Advanced Evaluation: Excels across 11 benchmarks covering absolute scoring (e.g., harmlessness on a 1-5 scale), classification (e.g., addressing user queries with Yes/No), and pairwise preference (e.g., logical consistency comparison).
Top Performance: Ranks as the #1 8B generative model on RewardBench.
Multilingual Support: Primarily English, but also supports German, French, Italian, Portuguese, Hindi, Spanish, and Thai.

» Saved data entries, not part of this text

Lemma pop_spec c ps :
  queue_ok c ps ->
  match ps with
  | [] => ws_frame_queue_pop c = Ret (None, c)
  | (p, f) :: ps => exists nodes h t n, ws_frame_queue_pop c = Ret (Some f, put_queue nodes h t n c) /\
      queue_ok (put_queue nodes h t n c) ps
  end.
Proof.
  intros [Hl Ht Hn Hb Hnd Hdom]. unfold ws_frame_queue_pop. destruct ps as [|[p f] ps]; [by rewrite Hl|].
  destruct Hl as (-> & next & -> & Hl). do 4 eexists. split; [reflexivity|].
  cbn in Hnd. apply NoDup_cons in Hnd as [Hp Hnd]. pose proof (Zlen_nonneg ps). zlen. constructor; cbn; try done.
  - by apply linked_delete.
  - destruct ps as [|[q g] ps]; cbn in Hl; [by rewrite Hl|]. destruct Hl as [-> _]. by rewrite Ht.
  - unfold WS_MAX_QUEUED_FRAMES in *. rewrite Hn, s32_small; lia.
  - lia.
  - intros q [v Hq]. destruct (decide (p = q)) as [->|]; [by rewrite lookup_delete_eq in Hq|].
    rewrite lookup_delete_ne in Hq by done.
    assert (Hin : q ∈ p :: map fst ps) by (apply Hdom; by eexists). apply elem_of_cons in Hin as [->|Hin]; done.
Qed.

(** Clearing frees every node. *)
Lemma clear_loop_spec fuel nodes h ps :
  (length ps <= fuel)%nat -> linked nodes h ps -> NoDup (map fst ps) -> (forall p, is_Some (nodes !! p) -> p ∈ map fst ps) ->
  clear_loop fuel h nodes = Ret ∅.
Proof.
  revert fuel nodes h. induction ps as [|[p f] ps IH]; intros fuel nodes h Hf Hl Hnd Hdom.
  - cbn in Hl. subst h. assert (nodes = ∅) as ->.
    { apply map_empty. intros p. destruct (nodes !! p) eqn:Hp; [|done]. assert (Hin : p ∈ @nil positive) by (apply Hdom; by rewrite Hp).
    by apply elem_of_nil in Hin. }
    by destruct fuel.
  - destruct Hl as (-> & next & Hp & Hl). destruct fuel as [|fuel]; [cbn in Hf; lia|]. cbn [clear_loop]. rewrite Hp.
    cbn in Hnd. apply NoDup_cons in Hnd as [Hnp Hnd]. apply IH; [cbn in Hf; lia|by apply linked_delete|done|].
    intros q [v Hq]. destruct (decide (p = q)) as [->|]; [by rewrite lookup_delete_eq in Hq|].
    rewrite lookup_delete_ne in Hq by done.
    assert (Hin : q ∈ p :: map fst ps) by (apply Hdom; by eexists). apply elem_of_cons in Hin as [->|Hin]; done.
Qed.

Lemma clear_spec c ps : queue_ok c ps -> ws_frame_queue_clear c = Ret (put_queue ∅ None None 0 c).
Proof.
  intros [Hl Ht Hn Hb Hnd Hdom]. unfold ws_frame_queue_clear.
  rewrite (clear_loop_spec _ _ _ ps); [done| |done|done|done].
  assert (Hsub : list_to_set (map fst ps) ⊆ dom (w_nodes c)).
  { intros p Hp%elem_of_list_to_set. apply elem_of_dom. by eapply linked_in. }
  apply subseteq_size in Hsub. rewrite size_list_to_set, size_dom, length_map in Hsub by done. lia.
Qed.
End Queue.

(** C strings contain no NUL. *)
Lemma cstr_app_ascii s : cstr (cstr s ++ WEBSOCKET_MAGIC_STRING) = cstr s ++ WEBSOCKET_MAGIC_STRING.
Proof.
  induction s as [|x s IH]; [by vm_compute|]. cbn [cstr]. destruct (x =? 0) eqn:Hx; [by vm_compute|].
  cbn [app cstr]. by rewrite Hx, IH.
Qed.

(** ** The connection's invariant *)

Definition rank (s : websocket_state_t) : Z :=
  match s with WsConnecting => 0 | WsOpen => 1 | WsClosing => 2 | WsClosed => 3 end.

Section Invariant.
Context {E K : Type} `{Evbuffer E} `{Allocator} `{LuaAPI} `{Digest}.
Context (resume : K -> list lua_value -> wscript K).
Context (peer : list Z -> option (list Z)).
Implicit Type c : wconn E K.

(** How far a connection has got.  Until it is accepted the connection's close
    callback is what tells the request of its end; then the request is anchored,
    and its pointer to the bufferevent is dropped before anything is freed. *)
Inductive stage : Type := Unaccepted | InUse | Flushing | Scheduled | Released.
Definition at_stage (s : stage) c : Prop :=
  let r := w_request c in
  match s with
  | Unaccepted =>
      r_is_websocket r = false /\ r_ws_bev r = false /\ r_cleaning_up r = 0 /\ w_pending c = O /\ w_cb c = CbEvhttp /\
      r_ref r = None /\ (r_req r = true -> w_evcon c = true) /\
      (w_evcon c = true -> w_closecb c = true /\ r_prevent_gc_ref r = true)
  | InUse =>
      r_is_websocket r = true /\ r_ws_bev r = true /\ r_cleaning_up r = 0 /\ w_pending c = O /\ w_cb c = CbWebSocket /\
      w_evcon c = true /\ r_self_ref r = true
  | Flushing =>
      r_is_websocket r = true /\ r_ws_bev r = false /\ r_cleaning_up r = 1 /\ w_pending c = O /\ w_cb c = CbFlush /\
      w_evcon c = true /\ r_self_ref r = true
  | Scheduled =>
      r_is_websocket r = true /\ r_ws_bev r = false /\ r_cleaning_up r = 1 /\ w_pending c = 1%nat /\ w_cb c = CbNone /\
      w_evcon c = true /\ r_self_ref r = true
  | Released =>
      r_is_websocket r = true /\ r_ws_bev r = false /\ r_cleaning_up r = 1 /\ w_pending c = O /\ w_cb c = CbNone /\
      r_req r = false
  end.
(** A request with a reference in the registry has not been collected. *)
Definition anchored c : Prop := r_self_ref (w_request c) || r_prevent_gc_ref (w_request c) = true -> w_alive c = true.
Definition life c : Prop := (exists s, at_stage s c) /\ anchored c.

Structured Outputs: Generates structured evaluation outputs and provides qualitative critiques with reasoning.
Extended Context: Features a 128K context length, enabling comprehensive analysis of longer inputs.

Good For

General-purpose evaluation: Ideal for assessing model responses, agent performance, and content quality.

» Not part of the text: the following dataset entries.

(* ===== verification/TcpdConfig.v ===== *)
(** * src/tcpd_config.c, src/conn_config.h, src/tcpd_error.c

    The settings of a TCP connection as read from a Lua table, the socket options
    they turn into, and the errors a connection reports.  Sockets are not under
    src/: a call of [setsockopt] is a value of [sockopt], and whether it succeeds
    is an argument. *)

From S2P Require Import Prelude Lua LuaState Double.

(** ** Settings *)

(** Timeouts are the patterns of doubles; flags that are only tested are
    booleans. *)
Record tcpd_config_t : Type := mk_config {
  send_buffer_size : Z;
  receive_buffer_size : Z;
  keepalive_enabled : bool;
  keepalive_idle : Z;
  keepalive_interval : Z;
  keepalive_count : Z;
  read_timeout : Z;
  write_timeout : Z;
  interface : Z;
  ssl_enabled : bool;
  ssl_verifyhost : Z;
  ssl_verifypeer : Z;
  callback_self_first : bool
}.

Definition tcpd_config_init : tcpd_config_t := mk_config 0 0 false 0 0 0 0 0 0 false 0 0 false.
Definition tcpd_config_set_defaults : tcpd_config_t := mk_config 0 0 false 7200 75 9 0 0 0 false 1 1 false.

Section Config.
Context {T : Type} `{LuaTable T} `{LuaAPI}.

(** [lua_getfield] on a table without metatable. *)
Definition field_of (t : T) (key : string) : lua_value := t_get t (LStr (lit key)).

(** [if (lua_isnumber(L, -1)) x = (int)lua_tointeger(L, -1)]. *)
Definition int_field (t : T) (key : string) (default : Z) : Z :=
  let v := field_of t key in if lua_isnumber v then s32 (lua_tointeger v) else default.
Definition number_field (t : T) (key : string) (d : Z) : Z :=
  let v := field_of t key in if lua_isnumber v then default 0 (lua_tonumberx v) else d.

(** [if_nametoindex] returns an unsigned number, kept in an [int]. *)
Definition tcpd_config_from_lua_table (if_nametoindex : list Z -> Z) (t : T) : tcpd_config_t :=
  let d := tcpd_config_set_defaults in
  let keepalive := lua_toboolean (field_of t "keepalive") in
  let ssl := lua_toboolean (field_of t "ssl") in
  mk_config
    (int_field t "send_buffer_size" (send_buffer_size d))
    (int_field t "receive_buffer_size" (receive_buffer_size d))
    keepalive
    (if keepalive then int_field t "keepalive_idle" (keepalive_idle d) else keepalive_idle d)
    (if keepalive then int_field t "keepalive_interval" (keepalive_interval d) else keepalive_interval d)
    (if keepalive then int_field t "keepalive_count" (keepalive_count d) else keepalive_count d)
    (number_field t "read_timeout" (read_timeout d))
    (number_field t "write_timeout" (write_timeout d))
    (let v := field_of t "interface" in
     if lua_isstring v then s32 (if_nametoindex (default [] (lua_tostring v))) else interface d)
    ssl
    (if ssl then int_field t "ssl_verifyhost" (ssl_verifyhost d) else ssl_verifyhost d)
    (if ssl then int_field t "ssl_verifypeer" (ssl_verifypeer d) else ssl_verifypeer d)
    (lua_toboolean (field_of t "callback_self_first")).
End Config.

(** ** Socket options *)

Inductive sockopt : Type :=
  | SO_KEEPALIVE (v : Z)
  | TCP_KEEPIDLE (v : Z)
  | TCP_KEEPINTVL (v : Z)
  | TCP_KEEPCNT (v : Z)
  | SO_SNDBUF (v : Z)
  | SO_RCVBUF (v : Z)
  | ReadWatermark (v : Z).

Section Options.
Context (setsockopt : Z -> sockopt -> bool).

(** The calls made, in order, and the result. *)
Definition applied : Type := Z * list sockopt.
Definition try_opt (fd : Z) (o : sockopt) (k : applied) : applied :=
  if setsockopt fd o then (fst k, o :: snd k) else (-1, [o]).
Definition when (b : bool) (f : applied -> applied) (k : applied) : applied := if b then f k else k.

Definition tcpd_config_apply_keepalive (config : tcpd_config_t) (fd : Z) : applied :=
  if negb (keepalive_enabled config) then (0, [])
  else
    try_opt fd (SO_KEEPALIVE 1) (
    when (0 <? keepalive_idle config) (try_opt fd (TCP_KEEPIDLE (keepalive_idle config))) (
    when (0 <? keepalive_interval config) (try_opt fd (TCP_KEEPINTVL (keepalive_interval config))) (
    when (0 <? keepalive_count config) (try_opt fd (TCP_KEEPCNT (keepalive_count config))) (0, [])))).

(** The size helpers of conn_config.h do nothing for a closed socket. *)
Definition conn_config_apply_sndbuf (fd size : Z) (k : applied) : applied :=
  if (fd <? 0) || (size <=? 0) then k else try_opt fd (SO_SNDBUF size) k.
Definition conn_config_apply_rcvbuf (fd size : Z) (k : applied) : applied :=
  if (fd <? 0) || (size <=? 0) then k else try_opt fd (SO_RCVBUF size) k.

(** [bufferevent_setwatermark] cannot fail. *)
Definition tcpd_config_apply_buffers (config : tcpd_config_t) (fd : Z) : applied :=
  conn_config_apply_sndbuf fd (send_buffer_size config) (
    if 0 <? receive_buffer_size config
    then let '(r, l) := conn_config_apply_rcvbuf fd (receive_buffer_size config) (0, []) in
         (r, ReadWatermark (receive_buffer_size config) :: l)
    else (0, [])).
End Options.

(** ** Errors *)

Inductive tcpd_error_type_t : Type :=
  | TCPD_ERROR_NONE | TCPD_ERROR_TIMEOUT | TCPD_ERROR_CONNECTION_RESET | TCPD_ERROR_DNS_FAILED
  | TCPD_ERROR_SSL_ERROR | TCPD_ERROR_EOF | TCPD_ERROR_UNKNOWN.

Record tcpd_error_t : Type := mk_error {
  e_type : tcpd_error_type_t;
  e_message : option (list Z);
  e_system : Z
}.

Inductive tcpd_conn_type_t : Type := TCPD_CONN_TYPE_CLIENT | TCPD_CONN_TYPE_ACCEPT | TCPD_CONN_TYPE_SERVER.
#[export] Instance tcpd_conn_type_eq_dec : EqDecision tcpd_conn_type_t.
Proof. solve_decision. Defined.

Definition error_type_strings (t : tcpd_error_type_t) : list Z :=
  match t with
  | TCPD_ERROR_NONE => lit "no error"
  | TCPD_ERROR_TIMEOUT => lit "timeout"
  | TCPD_ERROR_CONNECTION_RESET => lit "connection reset by peer"
  | TCPD_ERROR_DNS_FAILED => lit "DNS resolution failed"
  | TCPD_ERROR_SSL_ERROR => lit "SSL error"
  | TCPD_ERROR_EOF => lit "connection closed"
  | TCPD_ERROR_UNKNOWN => lit "unknown error"
  end.

Definition tcpd_error_to_string (error : tcpd_error_t) : list Z :=
  match e_message error with Some m => m | None => error_type_strings (e_type error) end.
Definition tcpd_error_cleanup (error : tcpd_error_t) : tcpd_error_t := mk_error TCPD_ERROR_NONE None 0.

(** [strdup] succeeds; the texts of libevent's error codes are arguments. *)
Definition tcpd_error_from_socket_error (text : Z -> list Z) (error_code : Z) : tcpd_error_t :=
  mk_error TCPD_ERROR_CONNECTION_RESET (Some (text error_code)) error_code.
Definition timeout_message (reading writing : bool) : list Z :=
  if reading then lit "read timeout" else if writing then lit "write timeout" else lit "unknown timeout".
Definition tcpd_error_timeout (reading writing : bool) : tcpd_error_t :=
  mk_error TCPD_ERROR_TIMEOUT (Some (timeout_message reading writing)) 0.
Definition tcpd_error_dns (text : Z -> list Z) (dns_error : Z) : tcpd_error_t :=
  mk_error TCPD_ERROR_DNS_FAILED (Some (text dns_error)) dns_error.
Definition tcpd_error_eof (conn_type : tcpd_conn_type_t) : tcpd_error_t :=
  mk_error TCPD_ERROR_EOF (Some
    match conn_type with
    | TCPD_CONN_TYPE_ACCEPT => lit "client disconnected"
    | TCPD_CONN_TYPE_CLIENT => lit "server disconnected"
    | TCPD_CONN_TYPE_SERVER => lit "connection closed"
    end) 0.
(** The buffer holds [strlen(msg) + 12] characters: "SSLError: " is ten. *)
Definition tcpd_error_ssl (ssl_error_msg : option (list Z)) : tcpd_error_t :=
  mk_error TCPD_ERROR_SSL_ERROR (Some
    match ssl_error_msg with
    | Some m => snprintf (Zlen m + 12) (lit "SSLError: " ++ m)
    | None => lit "SSL error"
    end) 0.

(** ** What the settings can be *)

Definition in_int (z : Z) : Prop := - 2 ^ 31 <= z < 2 ^ 31.
Definition opt_value (o : sockopt) : Z :=
  match o with
  | SO_KEEPALIVE v | TCP_KEEPIDLE v | TCP_KEEPINTVL v | TCP_KEEPCNT v | SO_SNDBUF v | SO_RCVBUF v | ReadWatermark v => v
  end.
Definition opt_ok (o : sockopt) : Prop := 0 < opt_value o < 2 ^ 31.
Definition sized (o : sockopt) : bool := match o with SO_SNDBUF _ | SO_RCVBUF _ => true | _ => false end.

Lemma s32_in_int z : in_int (s32 z).
Proof. unfold in_int, s32. pose proof (Z.mod_pos_bound (z + 2 ^ 31) (2 ^ 32) ltac:(lia)). lia. Qed.

Section Typed.
Context {T : Type} `{LuaTable T} `{LuaAPI} (setsockopt : Z -> sockopt -> bool).

Lemma int_field_in_int t key d : in_int d -> in_int (int_field t key d).
Proof. intros Hd. unfold int_field. case_match; [apply s32_in_int|done]. Qed.

(** What a chain of calls has made of itself: the options are positive, and the
    result is 0 just when all calls succeeded, the first failure ending it. *)
Definition applied_ok (fd : Z) (k : applied) : Prop :=
  Forall opt_ok (snd k) /\ (fst k = 0 \/ fst k = -1) /\ (fst k = 0 <-> Forall (fun o => setsockopt fd o = true) (snd k)).

Lemma applied_nil fd : applied_ok fd (0, []).
Proof. split; [by apply Forall_nil|]. split; [by left|]. split; [intros _; by apply Forall_nil|done]. Qed.
Lemma try_opt_ok fd o k : opt_ok o -> applied_ok fd k -> applied_ok fd (try_opt setsockopt fd o k).
Proof.
  intros Ho (H1 & H2 & H3). unfold try_opt. destruct (setsockopt fd o) eqn:E; (split; [apply Forall_cons; split; [done|]|]); cbn [fst snd].
  - done.
  - split; [done|]. rewrite H3, Forall_cons. tauto.
  - by apply Forall_nil.
  - split; [by right|]. rewrite Forall_cons. split; [done|]. intros [? _]. congruence.
Qed.
Lemma when_opt_ok fd v o k : in_int v -> opt_value o = v -> applied_ok fd k -> applied_ok fd (when (0 <? v) (try_opt setsockopt fd o) k).
Proof. intros Hv Ho Hk. unfold when. destruct (Z.ltb_spec 0 v); [|done]. apply try_opt_ok; [|done]. unfold opt_ok, in_int in *. lia. Qed.

(** Settings and options are well typed.  Whatever a script puts into the
    table, the settings read from it are C integers; every option set from them is
    a positive one; keepalive calls are made only when asked for, stop at the first
    failure, and report it; a connection whose socket does not exist yet (a client
    that waits for the resolver) has no socket buffer sized. *)
Theorem tcpd_config_typed if_nametoindex t fd :
  let c := tcpd_config_from_lua_table if_nametoindex t in
  Forall in_int [send_buffer_size c; receive_buffer_size c; keepalive_idle c; keepalive_interval c; keepalive_count c;
    interface c; ssl_verifyhost c; ssl_verifypeer c] /\
  applied_ok fd (tcpd_config_apply_keepalive setsockopt c fd) /\
  Forall opt_ok (snd (tcpd_config_apply_buffers setsockopt c fd)) /\
  (keepalive_enabled c = false -> snd (tcpd_config_apply_keepalive setsockopt c fd) = []) /\
  (fd < 0 -> Forall (fun o => sized o = false) (snd (tcpd_config_apply_buffers setsockopt c fd))).
Proof.
  intros c. assert (Hs : in_int (send_buffer_size c)) by (by apply int_field_in_int).
  assert (Hr : in_int (receive_buffer_size c)) by (by apply int_field_in_int).
  assert (Hki : in_int (keepalive_idle c)) by (cbn; case_match; first [by apply int_field_in_int|done]).
  assert (Hkn : in_int (keepalive_interval c)) by (cbn; case_match; first [by apply int_field_in_int|done]).
  assert (Hkc : in_int (keepalive_count c)) by (cbn; case_match; first [by apply int_field_in_int|done]).
  split.
  { repeat (apply Forall_cons; split; [first [done|cbn; case_match; first [apply s32_in_int|by apply int_field_in_int|done]]|]). by apply Forall_nil. }
  clearbody c. split; [|split; [|split]].
  - unfold tcpd_config_apply_keepalive. destruct (keepalive_enabled c); [|apply applied_nil]. cbn [negb].
    apply try_opt_ok; [done|]. do 3 (apply when_opt_ok; [done|done|]). apply applied_nil.
  - unfold tcpd_config_apply_buffers, conn_config_apply_sndbuf, conn_config_apply_rcvbuf.
    assert (Hrest : Forall opt_ok (snd (if 0 <? receive_buffer_size c then
      let '(r, l) := if (fd <? 0) || (receive_buffer_size c <=? 0) then (0, []) else try_opt setsockopt fd (SO_RCVBUF (receive_buffer_size c)) (0, []) in
      (r, ReadWatermark (receive_buffer_size c) :: l) else (0, [])))).
    { destruct (Z.ltb_spec 0 (receive_buffer_size c)); [|by apply Forall_nil]. assert (Hw : 0 < receive_buffer_size c < 2 ^ 31) by (unfold in_int in Hr; lia).
      unfold try_opt. repeat case_match; simplify_eq/=; repeat (apply Forall_cons; split; [done|]); by apply Forall_nil. }
    destruct ((fd <? 0) || (send_buffer_size c <=? 0)) eqn:E0; [exact Hrest|]. unfold try_opt. assert (Hw : opt_ok (SO_SNDBUF (send_buffer_size c))) by (unfold opt_ok, in_int in *; cbn; lia).
    destruct (setsockopt fd _); cbn [snd]; apply Forall_cons; (split; [done|]); [exact Hrest|by apply Forall_nil].
  - intros E. unfold tcpd_config_apply_keepalive. by rewrite E.
  - intros Hfd. unfold tcpd_config_apply_buffers, conn_config_apply_sndbuf, conn_config_apply_rcvbuf.
    replace (fd <? 0) with true by lia. cbn [orb]. case_match; [|by apply Forall_nil]. apply Forall_cons. split; [done|by apply Forall_nil].
Qed.
End Typed.

(** Three settings of a client whose socket does not exist yet: no buffer is sized. *)
Definition sample_settings : alist :=
  [(LStr (lit "send_buffer_size"), LInt (2 ^ 40 + 4096)); (LStr (lit "keepalive"), LBool true); (LStr (lit "keepalive_idle"), LInt (-1))].
Lemma tcpd_config_typed_witness :
  let c := @tcpd_config_from_lua_table _ assoc_table plain_lua (fun _ => 0) sample_settings in
  send_buffer_size c = 4096 /\ snd (tcpd_config_apply_buffers (fun _ _ => true) c (-1)) = [] /\
  Forall (fun o => sized o = false) (snd (tcpd_config_apply_buffers (fun _ _ => true) c (-1))).
Proof.
  split; [vm_compute; reflexivity|]. split; [vm_compute; reflexivity|].
  apply (@tcpd_config_typed _ assoc_table plain_lua (fun _ _ => true) (fun _ => 0) sample_settings (-1)). reflexivity.
Defined.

Absolute scoring: Evaluating responses based on specific criteria and scales.
Classification tasks: Determining if responses meet predefined conditions.
Pairwise preference: Comparing and ranking responses based on desired attributes.
RAG hallucination detection: Cookbooks are provided for specific use cases like RAG hallucination evaluation.

Users should apply the Llama 3 conversation template for optimal performance, with prompt templates used during training available in the cookbooks.